Wednesday, September 16, 2020

72. How To Eat Your Bible


How To Eat Your Bible: A Simple Approach to Learning and Loving the Word of God. Nate Pickowicz. 2021. [January] Moody Publishers. 144 pages. [Source: Review copy]

First sentence from the introduction: I’m writing this book to myself. Well, actually, it’s for you, but I can’t help wondering whether you and I may have had a similar experience.

This short little book focuses on the Word of God. Why should Christians read the Bible? How often should Christians read the Bible? How should Christians approach Bible reading? What steps are necessary or important? (Namely prayer and actually doing it.) 

The reader Pickowicz has in mind is a reluctant reader who feels slightly bad about approaching the Word of God reluctantly and inconsistently. This reader is essentially unfamiliar with the Word of God and lacks desire to be fed by the Word of God. 

I believe his goal is to get that reluctant, inconsistent reader to get excited and prayerful about actually reading the Word of God and living by it. He encourages the reader often to pray, pray, pray, pray. Pray for God to place the desire within your heart. Pray for God to open your eyes, your heart, your mind. Pray for God to transform you through the reading of the Word. Pray for God to use your time in the Word beneficially. Pray against temptations that distract and negate. 

He specifically is encouraging readers to take a different approach to reading the Bible. Instead of encouraging readers to read through the Bible in a year or two or three in its entirety. He is encouraging his reluctant, inconsistent readers to approach Bible reading the John MacArthur way. That is to read each book of the New Testament through thirty times in a row. Shorter books get a month. Longer books are broken into sections and tackled over multiple months. (For example, three months for the book of Romans.) He deviates from MacArthur's advice to read through the Old Testament once each year. He instead feels that readers should commit to reading each book through fifteen times in a row. (Half of what he encourages for the New Testament.) Again shorter books are given their own time. But longer books are broken into segments. One clarification: MacArthur emphasizes 30 days--roughly a month. Pickowicz emphasizes thirty readings. So if you wanted to read Galatians once in the morning and once in the evening--one could finish it in fifteen days instead of thirty. It is the number of times through a book that matters to Pickowicz. 

So he's devised--loosely somewhat--a seven year Bible reading plan. 

My thoughts...I do have them! Let's see. I like the idea of including the Old Testament in this in-depth study. I myself have done this with Psalms. I read 30 days of book one of Psalms, 30 days of book two of Psalms, 30 days of book three of Psalms, 30 days of book four of Psalms, 30 days of book five of Psalms. It was incredible, wonderful, nourishing. I highly recommend it if you get the chance. There are other books I'd love to approach this way. (Though notably not Proverbs. But Isaiah 40-66 comes to mind!) 

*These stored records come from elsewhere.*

(** C3: deleting an id that no question has is answered with 422,
    [success = false] and the message "unprocessable", and leaves the store
    as it is; deleting an id that a question has, when the deletion goes
    through, is answered with [success = true], and the id is then absent
    from the questions, the listing of [GET /questions] included. *)
Theorem delete_question_contract commit_ok st question_id :
  ((forall q, In q (questions st) -> Question.id q <> question_id) ->
   DELETE_question commit_ok st question_id =
     ({| status := 422;
         json := Some (VDict [ (VStr "success", VBool false);
                               (VStr "error", VInt 422);
                               (VStr "message", VStr "unprocessable") ]) |}, st)) /\
  (In question_id (map Question.id (questions st)) ->
   exists q, Question_query_get st question_id = Some q /\
     forall st', Question_delete commit_ok st q = Ok st' ->
       DELETE_question commit_ok st question_id =
         ({| status := 200; json := Some (VDict [ (VStr "success", VBool true) ]) |}, st') /\
       ~ In question_id (map Question.id (questions st')) /\
       ~ In question_id (map Question.id (Question_query_order_by_id st')) /\
       (forall q', In q' (questions st) -> Question.id q' <> question_id ->
                   In q' (questions st'))).
Proof.
  split.
  - intros Habs. apply Question_query_get_None in Habs.
    unfold DELETE_question, delete_question. rewrite Habs. reflexivity.
  - intros Hin. destruct (Question_query_get_present st question_id Hin) as [q Hq].
    exists q. split; [exact Hq|]. intros st' Hdel.
    destruct (Question_query_get_Some st question_id q Hq) as [Hqin Hqid].
    pose proof (Question_delete_absent commit_ok st q st' Hdel) as Hafter.
    assert (Hgone : ~ In question_id (map Question.id (questions st'))).
    { intros H. apply in_map_iff in H as [q' [Hid Hq']].
      apply Hafter in Hq' as [_ Hne]. congruence. }
    split; [|split; [exact Hgone | split]].
    + unfold DELETE_question, delete_question. rewrite Hq, Hdel. reflexivity.
    + intros H. apply Hgone.
      eapply Permutation_in; [|exact H].
      apply Permutation_map, Permutation_sym, order_by_id_perm.
    + intros q' Hq' Hne. apply Hafter. split; [assumption | congruence].
Qed.

Lemma delete_question_contract_witness :
  ((forall q, In q (questions (store_of_size 3)) -> Question.id q <> 500) ->
   DELETE_question true (store_of_size 3) 500 = (unprocessable, store_of_size 3)) /\
  In 2 (map Question.id (questions (store_of_size 3))) /\
  DELETE_question true (store_of_size 3) 2 =
    (ok success_only,
     {| questions := [q_ 1 1 "What is the title?"; q_ 3 1 "What is the title?"];
        categories := [science; art] |}).
Proof.
  destruct (delete_question_contract true (store_of_size 3) 500) as [Hmiss _].
  destruct (delete_question_contract true (store_of_size 3) 2) as [_ Hhit].
  split; [exact Hmiss|].
  assert (Hin : In 2 (map Question.id (questions (store_of_size 3))))
    by (simpl; tauto).
  split; [exact Hin|].
  destruct (Hhit Hin) as [q [Hq Hdel]].
  injection Hq as <-.
  destruct (Hdel _ eq_refl) as [Hresp _].
  exact Hresp.
Defined.

(** ** [POST /quizzes] *)

Lemma sql_ints_ints l : sql_ints (map VInt l) = Ok l.
Proof.
  induction l as [|n t IH]; simpl; [reflexivity|].
  now rewrite IH.
Qed.

Lemma first_filter {A} (p : A -> bool) (l : list A) :
  first (filter p l) = find p l.
Proof.
  induction l as [|x t IH]; simpl; [reflexivity|].
  now destruct (p x).
Qed.

Lemma find_first_match {A} (p : A -> bool) (l : list A) (q : A) :
  find p l = Some q <-> first_match p l q.
Proof.
  unfold first_match. induction l as [|x t IH]; simpl.
  - split; [discriminate|].
    intros [before [after [H _]]]. now destruct before.
  - destruct (p x) eqn:Ex.
    + split.
      * intros H. injection H as <-.
        exists [], t. simpl. repeat split; [assumption | contradiction].
      * intros [before [after [H [Hq Hb]]]].
        destruct before as [|b before]; simpl in H; injection H as Hx Ht; subst.
        -- reflexivity.
        -- rewrite (Hb b) in Ex; [discriminate | now left].
    + rewrite IH. split.
      * intros [before [after [-> [Hq Hb]]]].
        exists (x :: before), after. simpl. repeat split; [assumption|].
        intros y [<- | Hy]; [assumption | now apply Hb].
      * intros [before [after [H [Hq Hb]]]].
        destruct before as [|b before]; simpl in H; injection H as Hx Ht; subst.
        -- congruence.
        -- exists before, after. repeat split; [assumption|].
           intros y Hy. apply Hb. now right.
Qed.

Lemma find_same {A} (p p' : A -> bool) (l : list A) :
  (forall x, p x = p' x) -> find p l = find p' l.
Proof.
  intros H. induction l as [|x t IH]; simpl; [reflexivity|].
  now rewrite H, IH.
Qed.

Lemma find_no_match {A} (p : A -> bool) (l : list A) :
  find p l = None <-> forall x, In x l -> p x = false.
Proof.
  split; [apply find_none|].
  intros H. destruct (find p l) eqn:E; [|reflexivity].
  apply find_some in E as [Hin Hp]. rewrite (H _ Hin) in Hp. discriminate.
Qed.

(** What [get_quiz_questions] answers on a well-formed body: the first
    eligible question, found in the order of the store. *)
Lemma POST_quizzes_find st r kv qc previous category_id :
  data r = Json (VDict kv) ->
  dict_lookup "previous_questions" kv = Some (VList (map VInt previous)) ->
  dict_lookup "quiz_category" kv = Some (VDict qc) ->
  dict_lookup "id" qc = Some (VInt category_id) ->
  POST_quizzes st r =
  match find (eligible previous category_id) (questions st) with
  | Some q => ok (VDict [ (VStr "success", VBool true);
                          (VStr "question", Question.format q) ])
  | None => ok (VDict [ (VStr "success", VBool true) ])
  end.
Proof.
  intros Hd Hp Hc Hi.
  unfold POST_quizzes, get_quiz_questions, get_json. rewrite Hd. simpl.
  rewrite Hp, Hc. simpl. rewrite Hi. simpl.
  unfold Question_query_filter. simpl. rewrite sql_ints_ints. simpl.
  destruct (category_id =? 0) eqn:E0; simpl; rewrite first_filter.
  - rewrite (find_same (eligible previous category_id)
               (fun q => negb (mem (Question.id q) previous))).
    + now destruct (find _ _).
    + intros q. unfold eligible. rewrite E0. simpl. apply andb_true_r.
  - rewrite (find_same (eligible previous category_id)
               (fun q => ((Question.category q =? category_id)
                          && negb (mem (Question.id q) previous))%bool)).
    + now destruct (find _ _).
    + intros q. unfold eligible. rewrite E0. simpl. apply andb_comm.
Qed.
(** * LearnHelper analytics page: the aggregation code of
      [src/pages/analytics.tsx], embedded as Rocq functions.

    Modelling conventions.

    - A JavaScript number is a [number]: [NaN], the two infinities, or a
      finite value carried as an exact rational.  Arithmetic on finite values
      is exact; binary64 rounding and the sign of zero are not represented.
      Every comparison the page makes against a bucket bound is between
      [ms / 3600000] for an integer [ms] and a small integer, where exact and
      rounded arithmetic agree.
    - A [Date] is its time value: integer milliseconds since the epoch, or
      [InvalidDate] whose time value is [NaN].  The limit of 8.64e15 on the
      size of a time value is not represented.
    - Local-time getters ([getDay], [getHours], [getDate], ...) are taken in a
      zone with a fixed offset [tz] from UTC (no daylight-saving changes), in
      milliseconds.
    - [undefined] is [None]; an index of [-1] from [findIndex] is [None].
    - React's [useMemo] caches a pure computation, so each memoised constant
      becomes a function of the values it reads. *)

From Stdlib Require Import ZArith QArith Qround Lqa Lia List String Ascii Bool
  DecimalString.
From stdpp Require Import gmap strings.
Import ListNotations.

Local Open Scope Z_scope.

(** ** JavaScript numbers *)

Inductive number : Type :=
  | NaN
  | NegInfinity
  | Num (q : Q)
  | Infinity.

Definition Qlt_bool (x y : Q) : bool := negb (Qle_bool y x).

Definition ofZ (z : Z) : number := Num (inject_Z z).
Definition ofNat (n : nat) : number := Num (inject_Z (Z.of_nat n)).
(** * Link-Content-Scraper: the scrape orchestration engine of [main.py]

    A shallow embedding of the rate limiter, the content fetcher, the
    content validators, the per-job progress record, the batch crawler and
    the archive builder, followed by the properties of the specification
    that were checked against them.

    Conventions.
    - A Python [str] is a list of Unicode code points ([list N]); [py "..."]
      turns a literal into one.
    - What comes from the Python runtime or its libraries rather than from
      this repository (the salted [hash], the Unicode tables behind
      [str.lower], [unicodedata.normalize] and the regex class [\d],
      [urllib.parse.urlparse], [tempfile.gettempdir], the [OSError] with
      which [open] refuses a path) is a field of the class [PyRuntime];
      every definition and theorem is generic in it.
    - Wall-clock readings and sleep durations are rationals.
    - The process is a record [world]: the two module-level dictionaries,
      the part of the file system the archive builder writes, and two
      ghost logs, the value of a progress record after each write to it
      and the effects on the network and the clock.
    - Coroutines interleave at awaits only. The rate limiter is therefore
      a sequence of passes in any order, and a batch is the first steps of
      its fetches followed by their completions in an order that the
      environment picks. [scrape_url] is a crawl whose awaits nothing
      else uses; [scrape_url_among] is the same crawl with the other
      tasks of the event loop, whatever they are, running at each of its
      awaits.
    - Directories and archives are keyed by job id (a [uuid4] string). A
      write fails when [open] raises [OSError] or when the text cannot be
      encoded; [mkdir] and [rmtree] are taken to succeed. Logging and the
      clean-up that [download_results] schedules for five minutes later
      are left out. *)

From Stdlib Require Import ZArith QArith Lqa List Ascii String Lia Bool DecimalString Sorted.
From stdpp Require Import gmap list.

Local Open Scope nat_scope.

(** ** Python strings *)

Abbreviation pystr := (list N).

Definition py (s : string) : pystr := map N_of_ascii (list_ascii_of_string s).

(** The line feed, the hyphen, the full stop. *)
Definition NL : N := 10.
Definition HYPHEN : N := 45.
Definition DOT : N := 46.

(** [s.startswith(p)] *)
Fixpoint startswith (p s : pystr) : bool :=
  match p, s with
  | [], _ => true
  | a :: p', b :: s' => (a =? b)%N && startswith p' s'
  | _ :: _, [] => false
  end.

(** [s.endswith(p)] *)
Definition endswith (p s : pystr) : bool := startswith (rev p) (rev s).

(** [sub in s], also [re.search] of a pattern without metacharacters *)
Fixpoint contains (sub s : pystr) : bool :=
  startswith sub s ||
  match s with
  | [] => false
  | _ :: s' => contains sub s'
  end.

(** [s.startswith((p1, p2, ...))] *)
Definition startswith_any (ps : list pystr) (s : pystr) : bool :=
  existsb (fun p => startswith p s) ps.

(** [s.split(sep)] for a separator of one character *)
Fixpoint split_on (sep : N) (s : pystr) : list pystr :=
  match s with
  | [] => [[]]
  | c :: s' =>
      if (c =? sep)%N then [] :: split_on sep s'
      else match split_on sep s' with
           | l :: ls => (c :: l) :: ls
           | [] => [[c]]
           end
  end.

(** [s.count(c)] for a substring of one character *)
Definition count_char (c : N) (s : pystr) : nat :=
  length (List.filter (N.eqb c) s).

(** [c.isspace()]: the characters [str.strip()] removes and [\s] matches. *)
Definition isspace (c : N) : bool :=
  ((9 <=? c) && (c <=? 13) || (28 <=? c) && (c <=? 32) ||
   (c =? 133) || (c =? 160) || (c =? 5760) ||
   (8192 <=? c) && (c <=? 8202) ||
   (c =? 8232) || (c =? 8233) || (c =? 8239) || (c =? 8287) || (c =? 12288))%N.

Fixpoint lstrip_with (f : N -> bool) (s : pystr) : pystr :=
  match s with
  | [] => []
  | c :: s' => if f c then lstrip_with f s' else s
  end.

Definition rstrip_with (f : N -> bool) (s : pystr) : pystr :=
  rev (lstrip_with f (rev s)).

Definition strip_with (f : N -> bool) (s : pystr) : pystr :=
  rstrip_with f (lstrip_with f s).

(** [s.strip()] *)
Definition strip (s : pystr) : pystr := strip_with isspace s.

(** Truthiness of a string: [if s] *)
Definition nonempty (s : pystr) : bool :=
  match s with
  | [] => false
  | _ :: _ => true
  end.

(** The longest prefix of [s] whose characters satisfy [f], and the rest:
    what a greedy [c+] or [c*] of a regular expression consumes. *)
Fixpoint span (f : N -> bool) (s : pystr) : pystr * pystr :=
  match s with
  | [] => ([], [])
  | c :: s' =>
      if f c then let '(a, b) := span f s' in (c :: a, b) else ([], s)
  end.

But. I am not Pickowicz's envisioned reader. I am not reluctant to read the Bible. Nor am I reluctant to read in general. You don't have to really do much to get me to set aside time to read. Being completely honest, I am not inconsistent now. Though the me of twenty years ago was inconsistent--very. I was either all hot or all cold. 

I am slightly unsure how someone completely and totally new to the Bible--who doesn't really have an idea of the big picture or how the narrative fits together or how books relate to one another or a foundational grounding of key essential doctrines of the faith--would handle being thrown right into possibly one of the hardest ways (but most thorough and no-nonsense) to get to know the Bible. 30 days or 30 readings of the same book. He encourages reading the whole New Testament first. Is this perhaps disconnecting the New Testament from the Old Testament a little too much at the beginning of the program??? Maybe. Maybe not. I can't imagine reading Hebrews for 30 or 60 or even 90 days without ever having read the Old Testament. The New Testament is built on the Old. 

I love the idea of people actually reading the New Testament books that intensely and frequently. But I am leaning more towards MacArthur's the Old Testament needs to be being read throughout the year too. (Just like I would encourage readers who actually implement Picowicz's plan to read through the New Testament each year that they study the Old Testament books.) I can't imagine going four years without reading the New Testament!!! (Nor can I imagine going three years without reading the Old Testament.)